SUPPLIED INFORMATION Start Marker
Fixpoint stream_loop (fuel : nat) (chain : list DispatchTarget) (chain_idx : nat)
    (target : DispatchTarget) (req : ChatRequest Payload) (opts : RouterOptions)
    (is_probe is_forwarded : bool) (a : Att) (s : St) : Flow * St :=
  match fuel with
  | O => (Stuck, s)
  | S fuel' =>
      match stream_pass chain chain_idx target req opts is_probe is_forwarded a s with
      | (Again a', s') =>
          stream_loop fuel' chain chain_idx target req opts is_probe is_forwarded a' s'
      | done => done
      end
  end.

(** ** The walk *)

Definition stream_enter (chain : list DispatchTarget) (chain_idx : nat) (target : DispatchTarget)
    (req : ChatRequest Payload) (opts : RouterOptions) (is_probe is_forwarded : bool)
    (attempt_req : ChatRequest Payload) (canary : option Canary) (guard : LearnedGuard)
    (s : St) : Outcome * St :=
  let '(now_admit, s) := read_clock env s in
  let '(replay_plan, attempt_req, w) := plan_replay_carry co now_admit target attempt_req (world s) in
  let '(field_plan, w) := plan_field_carry co now_admit target attempt_req w in
  let a :=
    {| attempt_req := attempt_req; backoff := 0; attempts_made := 0;
       auth_retry_attempted := false;
       replay_plan := replay_plan; replay_repair_attempted := false; replay_reject_status := 0;
       skip_replay_backoff := false;
       field_plan := field_plan; field_repair_attempted := false; field_reject_status := 0;
       field_canary := canary; canary_repair_attempted := false; canary_reject_status := 0;
       learned_probe_guard := guard |} in
  match stream_loop stream_fuel chain chain_idx target req opts is_probe is_forwarded a
          (set_world w s) with
  | (NextTarget a, s) => (Next, leave_target co a s)
  | (BreakChain a, s) => (Break, leave_target co a s)
  | (Return a r, s) => (Finished r, leave_target co a s)
  | (Cancelled a, s) => (Dropped, leave_target co a s)
  | (Again _, s) | (Stuck, s) => (OutOfFuel, s)
  end.

Definition stream_target (chain : list DispatchTarget) (chain_idx : nat) (target : DispatchTarget)
    (req : ChatRequest Payload) (opts : RouterOptions) (is_probe is_forwarded : bool)
    (s : St) : Outcome * St :=
  let '(guard, w) := arm_learned_probe co (state_key target) (world s) in
  let s := set_world w s in
  let skip (s : St) : Outcome * St :=
    (if disable_fallbacks opts then Break else Next,
     set_world (drop_learned co guard (world s)) s) in
  if negb (has_provider target) then
    skip (set_last_err (Some (Error.UnknownProvider (provider_name target))) s)
  else
    let s := set_world (mark_target co target chain_idx (world s)) s in
    match missing_forwarded_bearer_error target req with
    | Some err => (Finished (inr err), set_world (drop_learned co guard (world s)) s)
    | None =>
        let attempt_req :=
          if negb (use_forwarded_credential target) then with_model (upstream_model target) req
          else req in
        let attempt_req := apply_layered_overlays co target attempt_req in
        let '(verdict, attempt_req, w) := apply_strip_interceptor co target attempt_req (world s) in
        let s := set_world w s in
        match verdict with
        | StrictReject err =>
            (Finished (inr err), set_world (drop_learned co guard (world s)) s)
        | RouteAway err => skip (set_last_err (Some err) s)
        | Proceed =>
            let '(attempt_req, canary, w) := plan_field_preflight co attempt_req target (world s) in
            let '(attempt_req, w) := apply_context_reduction co target attempt_req w in
            let '(attempt_req, w) := apply_auto_cache_placement co target attempt_req w in
            let w := record_would_trim co target attempt_req w in
            stream_enter chain chain_idx target req opts is_probe is_forwarded attempt_req canary
              guard (set_world w s)
        end
    end.

Fixpoint stream_chain (chain rest : list DispatchTarget) (chain_idx : nat)
    (req : ChatRequest Payload) (opts : RouterOptions) (is_probe is_forwarded : bool)
    (s : St) : Outcome * St :=
  match rest with
  | [] => (Break, s)
  | target :: rest' =>
      match stream_target chain chain_idx target req opts is_probe is_forwarded s with
      | (Next, s) => stream_chain chain rest' (S chain_idx) req opts is_probe is_forwarded s
      | stop => stop
      end
  end.

Definition stream_inner (resolved : list DispatchTarget + Error.t) (req : ChatRequest Payload)
    (opts : RouterOptions) (s : St) : Answer (Reply := Stream) * St :=
  match resolved with
  | inr err => (Answered (inr err), s)
  | inl chain =>
      let is_forwarded := is_Some_b (forwarded_bearer req) in
      let is_probe := is_probe_request (max_tokens req) policy in
      let '(outcome, s) :=
        stream_chain chain chain 0 req opts is_probe is_forwarded (walk_start co req s) in
      let s := set_world (drop_probe_set co (world s)) s in
      match outcome with
      | Finished r => (Answered r, s)
      | Next | Break =>
          (Answered (inr (unwrap_or (last_err s) (Error.UnknownAlias (model req)))), s)
      | Dropped => (FutureDropped, s)
      | OutOfFuel => (NoAnswer, s)
      end
  end.

End walk.

(** ** Health of a stream the client reads *)

(** What the wrapper tells the seat of the stream, once. *)
Inductive Settlement := Succeeded | FailedWith (outcome : LastOutcome.t).

Definition settle_slot (now : Instant) (key : string) (x : Settlement)
    (st : gmap string ProviderState) : gmap string ProviderState :=
  match x with
  | Succeeded => Gate.record_success now key st
  | FailedWith o => Gate.record_failure now key o st
  end.

Section accounting.
Context (from_str : string -> option Value) (to_lowercase : string -> string).
Context (provider_kind : option string).

(** One item: a chunk is offered to the quota feed, an error settles the seat,
    and the item is handed on.  [settled] is the wrapper's flag. *)
Definition account_item (settled : bool) (item : Item) : option Settlement * bool :=
  match item with
  | inl _ => (None, settled)
  | inr e =>
      if settled then (None, true)
      else (Some (FailedWith (LastOutcome.from_failure_class
              (class (classify from_str to_lowercase e provider_kind)))), true)
  end.

Definition feed_item (at_ : ObservationStamp) (now_secs : Z) (item : Item)
    (armed : option SeatKey) (store : QuotaStore) : option SeatKey * QuotaStore :=
  match item with
  | inl chunk => offer at_ now_secs (ChatChunk.upstream_meta chunk) armed store
  | inr _ => (armed, store)
  end.

(** The end of the upstream and the drop by the client settle the same way. *)
Definition account_end (settled : bool) : option Settlement :=
  if settled then None else Some Succeeded.

(** The settlements of a stream of which the client reads [items] and then
    reaches the end or leaves. *)
Fixpoint settlements (settled : bool) (items : list Item) : list Settlement :=
  match items with
  | [] => option_list (account_end settled)
  | item :: items =>
      let '(x, settled) := account_item settled item in
      option_list x ++ settlements settled items
  end.

End accounting.

(** ** Lemmas of the first content *)

#[local] Opaque MAX_PRECONTENT_CHUNKS.

Definition content_free (x : Duration * Item) : Prop :=
  exists c, x.2 = inl c /\ is_content_bearing c = false.

Definition total_time (s : Stream) : Duration := foldr (fun x t => x.1 + t) 0 s.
SUPPLIED INFORMATION End Marker
Each record is to be reproduced exactly as it appears.

Fixpoint stream_loop (fuel : nat) (chain : list DispatchTarget) (chain_idx : nat)
    (target : DispatchTarget) (req : ChatRequest Payload) (opts : RouterOptions)
    (is_probe is_forwarded : bool) (a : Att) (s : St) : Flow * St :=
  match fuel with
  | O => (Stuck, s)
  | S fuel' =>
      match stream_pass chain chain_idx target req opts is_probe is_forwarded a s with
      | (Again a', s') =>
          stream_loop fuel' chain chain_idx target req opts is_probe is_forwarded a' s'
      | done => done
      end
  end.

(** ** The walk *)

Definition stream_enter (chain : list DispatchTarget) (chain_idx : nat) (target : DispatchTarget)
    (req : ChatRequest Payload) (opts : RouterOptions) (is_probe is_forwarded : bool)
    (attempt_req : ChatRequest Payload) (canary : option Canary) (guard : LearnedGuard)
    (s : St) : Outcome * St :=
  let '(now_admit, s) := read_clock env s in
  let '(replay_plan, attempt_req, w) := plan_replay_carry co now_admit target attempt_req (world s) in
  let '(field_plan, w) := plan_field_carry co now_admit target attempt_req w in
  let a :=
    {| attempt_req := attempt_req; backoff := 0; attempts_made := 0;
       auth_retry_attempted := false;
       replay_plan := replay_plan; replay_repair_attempted := false; replay_reject_status := 0;
       skip_replay_backoff := false;
       field_plan := field_plan; field_repair_attempted := false; field_reject_status := 0;
       field_canary := canary; canary_repair_attempted := false; canary_reject_status := 0;
       learned_probe_guard := guard |} in
  match stream_loop stream_fuel chain chain_idx target req opts is_probe is_forwarded a
          (set_world w s) with
  | (NextTarget a, s) => (Next, leave_target co a s)
  | (BreakChain a, s) => (Break, leave_target co a s)
  | (Return a r, s) => (Finished r, leave_target co a s)
  | (Cancelled a, s) => (Dropped, leave_target co a s)
  | (Again _, s) | (Stuck, s) => (OutOfFuel, s)
  end.

Definition stream_target (chain : list DispatchTarget) (chain_idx : nat) (target : DispatchTarget)
    (req : ChatRequest Payload) (opts : RouterOptions) (is_probe is_forwarded : bool)
    (s : St) : Outcome * St :=
  let '(guard, w) := arm_learned_probe co (state_key target) (world s) in
  let s := set_world w s in
  let skip (s : St) : Outcome * St :=
    (if disable_fallbacks opts then Break else Next,
     set_world (drop_learned co guard (world s)) s) in
  if negb (has_provider target) then
    skip (set_last_err (Some (Error.UnknownProvider (provider_name target))) s)
  else
    let s := set_world (mark_target co target chain_idx (world s)) s in
    match missing_forwarded_bearer_error target req with
    | Some err => (Finished (inr err), set_world (drop_learned co guard (world s)) s)
    | None =>
        let attempt_req :=
          if negb (use_forwarded_credential target) then with_model (upstream_model target) req
          else req in
        let attempt_req := apply_layered_overlays co target attempt_req in
        let '(verdict, attempt_req, w) := apply_strip_interceptor co target attempt_req (world s) in
        let s := set_world w s in
        match verdict with
        | StrictReject err =>
            (Finished (inr err), set_world (drop_learned co guard (world s)) s)
        | RouteAway err => skip (set_last_err (Some err) s)
        | Proceed =>
            let '(attempt_req, canary, w) := plan_field_preflight co attempt_req target (world s) in
            let '(attempt_req, w) := apply_context_reduction co target attempt_req w in
            let '(attempt_req, w) := apply_auto_cache_placement co target attempt_req w in
            let w := record_would_trim co target attempt_req w in
            stream_enter chain chain_idx target req opts is_probe is_forwarded attempt_req canary
              guard (set_world w s)
        end
    end.

Fixpoint stream_chain (chain rest : list DispatchTarget) (chain_idx : nat)
    (req : ChatRequest Payload) (opts : RouterOptions) (is_probe is_forwarded : bool)
    (s : St) : Outcome * St :=
  match rest with
  | [] => (Break, s)
  | target :: rest' =>
      match stream_target chain chain_idx target req opts is_probe is_forwarded s with
      | (Next, s) => stream_chain chain rest' (S chain_idx) req opts is_probe is_forwarded s
      | stop => stop
      end
  end.

Definition stream_inner (resolved : list DispatchTarget + Error.t) (req : ChatRequest Payload)
    (opts : RouterOptions) (s : St) : Answer (Reply := Stream) * St :=
  match resolved with
  | inr err => (Answered (inr err), s)
  | inl chain =>
      let is_forwarded := is_Some_b (forwarded_bearer req) in
      let is_probe := is_probe_request (max_tokens req) policy in
      let '(outcome, s) :=
        stream_chain chain chain 0 req opts is_probe is_forwarded (walk_start co req s) in
      let s := set_world (drop_probe_set co (world s)) s in
      match outcome with
      | Finished r => (Answered r, s)
      | Next | Break =>
          (Answered (inr (unwrap_or (last_err s) (Error.UnknownAlias (model req)))), s)
      | Dropped => (FutureDropped, s)
      | OutOfFuel => (NoAnswer, s)
      end
  end.

End walk.

(** ** Health of a stream the client reads *)

(** What the wrapper tells the seat of the stream, once. *)
Inductive Settlement := Succeeded | FailedWith (outcome : LastOutcome.t).

Definition settle_slot (now : Instant) (key : string) (x : Settlement)
    (st : gmap string ProviderState) : gmap string ProviderState :=
  match x with
  | Succeeded => Gate.record_success now key st
  | FailedWith o => Gate.record_failure now key o st
  end.

Section accounting.
Context (from_str : string -> option Value) (to_lowercase : string -> string).
Context (provider_kind : option string).

(** One item: a chunk is offered to the quota feed, an error settles the seat,
    and the item is handed on.  [settled] is the wrapper's flag. *)
Definition account_item (settled : bool) (item : Item) : option Settlement * bool :=
  match item with
  | inl _ => (None, settled)
  | inr e =>
      if settled then (None, true)
      else (Some (FailedWith (LastOutcome.from_failure_class
              (class (classify from_str to_lowercase e provider_kind)))), true)
  end.

Definition feed_item (at_ : ObservationStamp) (now_secs : Z) (item : Item)
    (armed : option SeatKey) (store : QuotaStore) : option SeatKey * QuotaStore :=
  match item with
  | inl chunk => offer at_ now_secs (ChatChunk.upstream_meta chunk) armed store
  | inr _ => (armed, store)
  end.

(** The end of the upstream and the drop by the client settle the same way. *)
Definition account_end (settled : bool) : option Settlement :=
  if settled then None else Some Succeeded.

(** The settlements of a stream of which the client reads [items] and then
    reaches the end or leaves. *)
Fixpoint settlements (settled : bool) (items : list Item) : list Settlement :=
  match items with
  | [] => option_list (account_end settled)
  | item :: items =>
      let '(x, settled) := account_item settled item in
      option_list x ++ settlements settled items
  end.

End accounting.

(** ** Lemmas of the first content *)

#[local] Opaque MAX_PRECONTENT_CHUNKS.

Definition content_free (x : Duration * Item) : Prop :=
  exists c, x.2 = inl c /\ is_content_bearing c = false.

Definition total_time (s : Stream) : Duration := foldr (fun x t => x.1 + t) 0 s.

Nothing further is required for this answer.